Grappling and Delaying Your Turn


Rules Questions


Hey all, so today I ran into a ruling my DM made that I was hoping to find an official ruling on. My DM ruled that, while I was grappling an opponent, if I delayed my turn, I would automatically relinquish my hold on the grapple since I'm not taking a standard action on my initiative.

I can definitely see his reasoning, though I would like to find an official ruling one way or another.

Sovereign Court

One way to look at the Delay is that it is something you can choose to do. Ie, your turn starts and you take the 'no action' Delay. But your turn had started, and you ended it (voluntarily) to take it at a lower initiative count.

The closest FAQ I could find about readying and saves/etc is a Poison FAQ... "In addition, a poisoned creature must save against poison once on his turn, but this can be at any point during the poisoned creature's turn. It cannot be delayed through readying or delaying action." So extending that logic (yeah yeah), Grapple is something you have to succeed at a check during your turn much like poison.

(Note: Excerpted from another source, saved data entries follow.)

(** What the server process answers to a request of its readiness endpoint: nothing before it
    listens and after it exits, and otherwise the flag as the setup or the last turn left
    it. *)
Inductive binary_answer (from_str : string -> Result string Value) (rfc3339 : string -> Result string Z)
    (env : HaEnv) (a : HaArgs) (request : string) : option string -> Prop :=
| answer_none : binary_answer from_str rfc3339 env a request None
| answer_starting now :
    start_http env a = Ok true ->
    binary_answer from_str rfc3339 env a request
      (Some (readiness_response request false 0 now (healthz_stale_after_secs (ha_tick_interval_ms a))))
| answer_running h n st now :
    ha_setup from_str rfc3339 env a = Ok h -> run_http h = true ->
    run_turns (ha_service_name a) (ha_grpc_port a) (turn_inputs from_str rfc3339 env a (run_source h) n) (run_state h)
      = Ok st ->
    binary_answer from_str rfc3339 env a request
      (Some (readiness_response request (readiness_state (executor st)) (last_tick_secs st) now
               (healthz_stale_after_secs (ha_tick_interval_ms a)))).

Lemma status_of_ready ready tick now stale :
  http_status_code (fun request => Some (readiness_response request ready tick now stale)) "/ready"
  = Some (if ready then 200 else 503).
Proof. destruct ready; vm_compute; reflexivity. Qed.

Lemma demo_setup_fails from_str rfc3339 env temp readiness_bind grpc_bind :
  is_ok (ha_setup from_str rfc3339 env (demo_args temp readiness_bind grpc_bind None false)) = false.
Proof.
  unfold ha_setup. cbn -[initialize_not_ready start_http start_grpc loop_start].
  destruct (initialize_not_ready _) as [[] ?]; [|done]. cbn -[start_http start_grpc].
  by destruct (start_http _ _).
Qed.
End Walkthrough.
Import Walkthrough.

(** C32. The example program cannot work.  It gives its server a gateway address but neither a
    token nor the option that allows none, so HA mode fails in its setup, no answer of the
    readiness endpoint is 200, and the walkthrough panics after its ten seconds.  With a
    token from the environment the server runs, but it refuses the first call of the
    walkthrough, whose client has no token. *)
Theorem demo_never_succeeds from_str rfc3339 env temp readiness_bind grpc_bind :
  (forall W `{!GatewayCalls W} show_f64 elapsed (w : W) fuel clock exchange,
     (forall n, binary_answer from_str rfc3339 env (demo_args temp readiness_bind grpc_bind None false)
                  (http_request "/ready") (exchange n (http_request "/ready"))) ->
     (forall m, (1 <= m)%nat -> clock O + 25 * (Z.of_nat m - 1) <= clock m) -> (401 <= fuel)%nat ->
     exists out, main show_f64 elapsed (start_demo_server fuel clock exchange grpc_bind) w
       = Some (out, Panicked "demo server never became ready")) /\
  (forall token h g W engine apply_call ha now uptime_secs show_f64 elapsed (w : W),
     ha_setup from_str rfc3339 env (demo_args temp readiness_bind grpc_bind (Some token) false) = Ok h ->
     run_grpc h = Some g ->
     fails (walkthrough (GatewayCalls0 := node_calls engine apply_call (gs_auth g) ha now uptime_secs
                           ("http://" +++ grpc_bind)) show_f64 elapsed ("http://" +++ grpc_bind)) w
       (ClientFailed (Rpc no_header))).
Proof.
  split.
  - intros W HG show_f64 elapsed w fuel clock exchange Hex Hc Hf. unfold start_demo_server.
    destruct (wait_until_ends fuel 10000 clock
      (fun n => bool_decide (http_status_code (exchange n) "/ready" = Some 200)) Hc) as (b & Hb & Ht); [lia|].
    rewrite Hb. destruct b; [|by eexists].
    destruct (Ht eq_refl) as (m & Hm%bool_decide_eq_true). specialize (Hex m).
    unfold http_status_code in Hm. remember (exchange m (http_request "/ready")) as ans eqn:Ea. clear Ea.
    destruct Hex as [|now Hh|h n st now Hs _ _]; [done| |].
    + pose proof (status_of_ready false 0 now
        (healthz_stale_after_secs (ha_tick_interval_ms (demo_args temp readiness_bind grpc_bind None false)))) as H503.
      unfold http_status_code in H503. congruence.
    + pose proof (demo_setup_fails from_str rfc3339 env temp readiness_bind grpc_bind) as H. by rewrite Hs in H.
  - intros tok h g W engine apply_call ha now uptime show elapsed w Hs Hg. apply refused_walkthrough.
    destruct (is_disabled (gs_auth g)) eqn:Ed; [|done].
    exfalso. revert Hs Hg Ed. unfold ha_setup, start_grpc.
    cbn -[initialize_not_ready start_http loop_start trim].
    destruct (initialize_not_ready _) as [[] ?]; [|done]. cbn -[start_http trim].
    destruct (start_http _ _); [|done]. cbn -[trim]. destruct (is_empty (trim tok)); [done|]. cbn.
    destruct (engine_new _ _); [|done]. destruct (parse_addr _ _); [done|].
    intros [= <-] [= <-]. done.
Qed.

(** ** Runs *)
Module DemoRun.
Import GatewayTests.

Definition NOW : Z := 1700000000.
Definition READY : string := "127.0.0.1:8088".
Definition GRPC : string := "127.0.0.1:50051".
Definition TEMP : string := "/tmp/demo".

D&D 4e has an explicit rule about this, if you delay any start of turn effects or saves happen immediately.


This only really matters if you are grappling without Greater Grapple, because once you have greater grapple, you can maintain as a move and ready as a standard. But even then, if you can't maintain as a move, what else are you going to do in the grapple after you've maintained as a standard? You can't move, you can't threaten, you can't attack any more because you don't have another standard, etc. You have no options anyway.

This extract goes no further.